ガルヴォルスLucifer

EPISODE2 Mixture of nightmare-

第7章

 

 

 ガルヴォルスの力を明かしたユウジに、ミナとユウマは結晶に閉じ込められてしまった。ユウジは2人を自分の邸宅の奥底の部屋に連れていった。

「これでもう安心だよ、ミナちゃん、ユウマくん・・・」

 ミナとユウマを下ろして、ユウジが2人に向けて囁きかける。

「こうしていれば、君たちが辛い思いをすることはない・・それにこの状態・・2人だけの時間が過ごせるね・・・」

 ユウジが呟いていって笑みをこぼした。
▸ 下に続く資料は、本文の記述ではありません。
Lemma get_tags_outcome model_instance (c : Session (Obj Links)) :
  fst (get_tags model_instance c)
  = match backend (sent c) (get_tags_request (_project_id c) model_instance) with
    | Ok reply => decode_tags reply
    | Raise (RestAPIError e) =>
        if reports_not_found e then Ok (PyDict []) else Raise (RestAPIError e)
    | Raise e => Raise e
    end.
Proof.
  unfold get_tags, catch_not_found, get_tags_undecorated, bind, gets.
  rewrite send_appends. fold (get_tags_request (_project_id c) model_instance).
  destruct (backend _ _) as [reply|e].
  - pose proof (decode_tags_raises reply) as Hraise.
    unfold decode_tags in *. unfold lift, ret.
    destruct (py_iter _) as [tags|e1]; simpl in *.
    + destruct (tags_comprehension [] tags) as [d|e2]; simpl in *; [reflexivity|].
      specialize (Hraise e2 eq_refl). destruct e2; try reflexivity. contradiction.
    + specialize (Hraise e1 eq_refl). destruct e1; try reflexivity. contradiction.
  - destruct e; try reflexivity.
    destruct (reports_not_found e); reflexivity.
Qed.
(** ** getResponse *)

(** [Math.pow(2, attempt) * 1000 + (Math.random() * 1000)], in milliseconds. *)
Definition delay (attempt : nat) (random : Q) : Q :=
  (inject_Z (2 ^ Z.of_nat attempt) * 1000 + random * 1000)%Q.

(** [Math.round]: the nearest integer, halves rounded up. *)
Definition Math_round (x : Q) : Z := Qfloor (x + (1 # 2))%Q.

Definition apiURL (key : string) : string :=
  "https://generativelanguage.googleapis.com/v1beta/models/" +:+ MODEL_NAME
  +:+ ":generateContent?key=" +:+ key.

Definition request_failed_message (response : Response) (errorBody : string) : string :=
  "API Request failed with status " +:+ of_Z (status response) +:+ " : " +:+ errorBody.

(** The [catch] block of the loop body: log, then return the excerpt. *)
Definition caught (attempt : nat) (message : string) (before : list event)
  : JSON * list event :=
  (JStr ("Error: " +:+ js_substring 0 80 message +:+ ", Ceasing."),
   before ++ [LogAttemptFailed (attempt + 1) message]).

Definition no_comment (result : JSON) (before : list event) : JSON * list event :=
  (JStr "No comment.", before ++ [LogNoText result]).

(** The [for] loop, with [remaining = MAX_RETRIES - attempt] iterations left;
    falling out of the loop reaches the last [return]. *)
Fixpoint attempt_loop (env : Env) (url : string) (payload : Payload)
    (remaining attempt : nat) : JSON * list event :=
  match remaining with
  | O => (JStr "All retries failed.", [])
  | S remaining' =>
      let sent := [Fetch url payload] in
      match fetch env attempt with
      | Throws message => caught attempt message sent
      | Returns response =>
          if negb (ok response) then
            match body_text response with
            | Throws message => caught attempt message sent
            | Returns errorBody =>
                if (status response =? 429)%Z && (attempt <? MAX_RETRIES - 1)%nat then
                  let d := delay attempt (Math_random env attempt) in
                  let '(value, later) :=
                    attempt_loop env url payload remaining' (S attempt) in
                  (value, sent ++ [LogRateLimit (Math_round (d / 1000)%Q); Sleep d] ++ later)
                else
                  caught attempt (request_failed_message response errorBody) sent
            end
          else
            match body_json response with
            | Throws message => caught attempt message sent
            | Returns result =>
                match extract_text result with
                | Throws message => caught attempt message sent
                | Returns None => no_comment result sent
                | Returns (Some value) =>
                    if truthy (Some value) then (value, sent)
                    else no_comment result sent
                end
            end
      end
  end.
(** The value is a [dict]. *)
Definition is_object (v : pyval) : bool :=
  match v with PDict _ => true | _ => false end.

(** [e.get(name, default)] on an object. *)
Definition field_or (name : string) (default : pyval) (e : pyval) : pyval :=
  match field name e with
  | Some v => v
  | None => default
  end.

(** ** The CSV export ([src/services/csv_service.py]) *)

Module Csv.

Definition _join_list (items : pyval) : string :=
  match items with
  | PList l => Text.join "|" (List.map Py.str l)
  | _ => Py.str items
  end.

(** The dict that the loop of [topic_map_to_dataframe] appends for one
    entry. *)
Definition row (entry : pyval) : result (list (string * pyval)) :=
  level <- Py.get entry "level" (PStr "") ;;
  content_title <- Py.get entry "content_title" (PStr "") ;;
  primary_keyword <- Py.get entry "primary_keyword" (PStr "") ;;
  user_intent <- Py.get entry "user_intent" (PStr "") ;;
  semantic_entities <- Py.get entry "semantic_entities" (PList []) ;;
  content_type <- Py.get entry "content_type" (PStr "") ;;
  rag_directions <- Py.get entry "rag_directions" (PStr "") ;;
  paa_questions <- Py.get entry "paa_questions" (PList []) ;;
  citations <- Py.get entry "citations" (PList []) ;;
  parent_topic <- Py.get entry "parent_topic" (PStr "") ;;
  priority_score <- Py.get entry "priority_score" (PInt 0) ;;
  word_count_range <- Py.get entry "word_count_range" (PStr "") ;;
  internal_link_targets <- Py.get entry "internal_link_targets" (PList []) ;;
  Ok [("Level", level);
      ("Content Title", content_title);
      ("Primary Keyword", primary_keyword);
      ("User Intent", user_intent);
      ("Semantic Entities", PStr (_join_list semantic_entities));
      ("Content Type", content_type);
      ("RAG Directions", rag_directions);
      ("PAA Questions", PStr (_join_list paa_questions));
      ("Citations", PStr (_join_list citations));
      ("Parent Topic", parent_topic);
      ("Priority Score", priority_score);
      ("Word Count Range", word_count_range);
      ("Internal Link Targets", PStr (_join_list internal_link_targets))].

(** [topic_map_to_dataframe], up to the list [rows] that is handed to
    [pd.DataFrame]: one dict a row, in the order of the entries.  (What
    pandas makes of the rows, the column types it infers and the CSV text it
    writes, is not modelled.) *)
Fixpoint topic_map_to_dataframe (entries : list pyval)
  : result (list (list (string * pyval))) :=
  match entries with
  | [] => Ok []
  | entry :: rest =>
      r <- row entry ;;
      rows <- topic_map_to_dataframe rest ;;
      Ok (r :: rows)
  end.

(** The 13 column names of a row, in order. *)
Definition column_names : list string :=
  ["Level"; "Content Title"; "Primary Keyword"; "User Intent";
   "Semantic Entities"; "Content Type"; "RAG Directions"; "PAA Questions";
   "Citations"; "Parent Topic"; "Priority Score"; "Word Count Range";
   "Internal Link Targets"].

(** The four columns that hold a joined list. *)
Definition joined_columns : list string :=
  ["Semantic Entities"; "PAA Questions"; "Citations";
   "Internal Link Targets"].

(** The row of an object, read off its fields: nine cells hold the value
    of a field, or its default, as it is; four hold the joined text of a
    list field. *)
Definition export_row (entry : pyval) : list (string * pyval) :=
  [("Level", field_or "level" (PStr "") entry);
   ("Content Title", field_or "content_title" (PStr "") entry);
   ("Primary Keyword", field_or "primary_keyword" (PStr "") entry);
   ("User Intent", field_or "user_intent" (PStr "") entry);
   ("Semantic Entities",
    PStr (_join_list (field_or "semantic_entities" (PList []) entry)));
   ("Content Type", field_or "content_type" (PStr "") entry);
   ("RAG Directions", field_or "rag_directions" (PStr "") entry);
   ("PAA Questions",
    PStr (_join_list (field_or "paa_questions" (PList []) entry)));
   ("Citations", PStr (_join_list (field_or "citations" (PList []) entry)));
   ("Parent Topic", field_or "parent_topic" (PStr "") entry);
   ("Priority Score", field_or "priority_score" (PInt 0) entry);
   ("Word Count Range", field_or "word_count_range" (PStr "") entry);
   ("Internal Link Targets",
    PStr (_join_list (field_or "internal_link_targets" (PList []) entry)))].
Lemma In_insere (x y : linha) (l : list linha) :
  In y (insere cs x l) <-> y = x \/ In y l.
Proof.
  induction l as [ | z l IH]; cbn [insere].
  - simpl. intuition.
  - destruct (vem_antes cs x z); simpl; [intuition | ].
    rewrite IH. simpl. intuition.
Qed.

Lemma In_ordena (y : linha) (l : list linha) :
  In y (ordena cs l) <-> In y l.
Proof.
  induction l as [ | x l IH]; cbn [ordena]; [reflexivity | ].
  rewrite In_insere, IH. simpl. intuition.
Qed.

End Ordenacao.

Lemma Sorted_skipn {A : Type} (R : A -> A -> Prop) (n : nat) (l : list A) :
  Sorted R l -> Sorted R (skipn n l).
Proof.
  revert l. induction n as [ | n IH]; intros l Hs; [exact Hs | ].
  destruct l as [ | a l]; [constructor | ].
  cbn [skipn]. apply IH. now apply Sorted_inv in Hs.
Qed.

Lemma Sorted_firstn {A : Type} (R : A -> A -> Prop) (n : nat) (l : list A) :
  Sorted R l -> Sorted R (firstn n l).
Proof.
  revert l. induction n as [ | n IH]; intros l Hs; [constructor | ].
  destruct l as [ | a l]; [constructor | ].
  cbn [firstn]. apply Sorted_inv in Hs. destruct Hs as [Hs Hd].
  constructor; [now apply IH | ].
  destruct l as [ | b l]; [destruct n; constructor | ].
  apply HdRel_inv in Hd. destruct n; constructor. exact Hd.
Qed.

Lemma limita_Sorted (R : linha -> linha -> Prop) (lim : option (Z * Z)) (l : list linha) :
  Sorted R l -> Sorted R (limita lim l).
Proof.
  intros Hs. destruct lim as [[n k] | ]; cbn [limita]; [ | exact Hs].
  destruct (n <? 0); [ | apply Sorted_firstn]; now apply Sorted_skipn.
Qed.

Lemma In_skipn_In {A : Type} (n : nat) (y : A) (l : list A) :
  In y (skipn n l) -> In y l.
Proof.
  intros H. rewrite <- (firstn_skipn n l). apply in_or_app. now right.
Qed.
(** When [clone_filesystem] returns normally, it has done this, in this
    order: formatted the destination (for a type that [mkfs_cmd] knows),
    mounted it, mounted the source unless it was a mount point, run
    [rsync], unmounted the source if it had mounted it, unmounted the
    destination and removed its mount point.  Every command but [rsync]
    exited with status 0.  It has then undone every mount it made: the mounts that
    succeeded are as many as the umounts that succeeded. *)
Theorem clone_filesystem_success_trace
    (source dest fstype : string) (h : host) (w w' : world) :
  MockExec.clone_filesystem source dest fstype h w = (Ok (), w') →
  ∃ o1 o2 o3 rc evs,
    evs
    = (match MockExec.mkfs_cmd dest fstype with
       | Some cmd => [Called (Run ("sudo" :: cmd)) (Exit 0)]
       | None => []
       end
       ++ [Called (Makedirs MockExec.temp_mount) (Exit o1);
           Called (Run ["sudo"; "mount"; dest; MockExec.temp_mount])
                  (Exit 0)]
       ++ (if ismount h source
           then [Called (Run (MockExec.rsync_cmd (source +:+ ":/")))
                        (Exit rc)]
           else [Called (Makedirs MockExec.source_temp) (Exit o2);
                 Called (Run ["sudo"; "mount"; source;
                              MockExec.source_temp]) (Exit 0);
                 Called (Run (MockExec.rsync_cmd
                                (MockExec.source_temp +:+ "/"))) (Exit rc);
                 Called (Run ["sudo"; "umount"; MockExec.source_temp])
                        (Exit 0)])
       ++ [Called (Run ["sudo"; "umount"; MockExec.temp_mount]) (Exit 0);
           Called (Rmdir MockExec.temp_mount) (Exit o3)])%list
    ∧ pins w' = pins w
    ∧ history w' = (history w ++ evs)%list
    ∧ mount_calls evs = umount_calls evs
    ∧ (1 ≤ mount_calls evs ≤ 2)%nat.
Proof.
  intros E.
  destruct (clone_filesystem_Ok_events _ _ _ _ _ _ E)
    as (o1 & o2 & o3 & rc & Hpins & Hhist).
  exists o1, o2, o3, rc. eexists. split; [reflexivity|].
  split; [exact Hpins|]. split; [exact Hhist|].
  unfold mount_calls, umount_calls.
  rewrite !filter_app, !length_app.
  assert (∀ l, l = match MockExec.mkfs_cmd dest fstype with
                   | Some cmd => [Called (Run ("sudo" :: cmd)) (Exit 0)]
                   | None => []
                   end →
               length (filter (λ e, is_mount e = true) l) = 0%nat
               ∧ length (filter (λ e, is_umount e = true) l) = 0%nat)
    as Hmk.
  { intros l ->. destruct (MockExec.mkfs_cmd dest fstype) as [cmd|] eqn:Hc;
      [|done].
    destruct (mkfs_cmd_not_mount dest fstype cmd (Exit 0) Hc) as [H1 H2].
    rewrite !filter_cons, H1, H2. by rewrite !decide_False. }
  destruct (Hmk _ eq_refl) as [-> ->].
  destruct (ismount h source); vm_compute; lia.
Qed.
普段ミナたちに見せているような笑顔を、彼は見せていた。

「ここなら君たちを邪魔するものはない・・安心して過ごしていってほしい・・・」

 ミナとユウマに言いかけると、ユウジは2人に背を向けた。悠然としていた彼の表情が曇る。

「できることならこんなことを君たちにしたくはなかった・・君たちには、君たちらしいいつもの姿を見せていてほしかったから・・でもこうしないと、君たちの笑顔や安らぎが永遠になくなってしまうと思ったから・・・」

 自分の気持ちを切実に口にしていくユウジ。嫌われることになっても、彼はミナとユウマを守りたいと思っていた。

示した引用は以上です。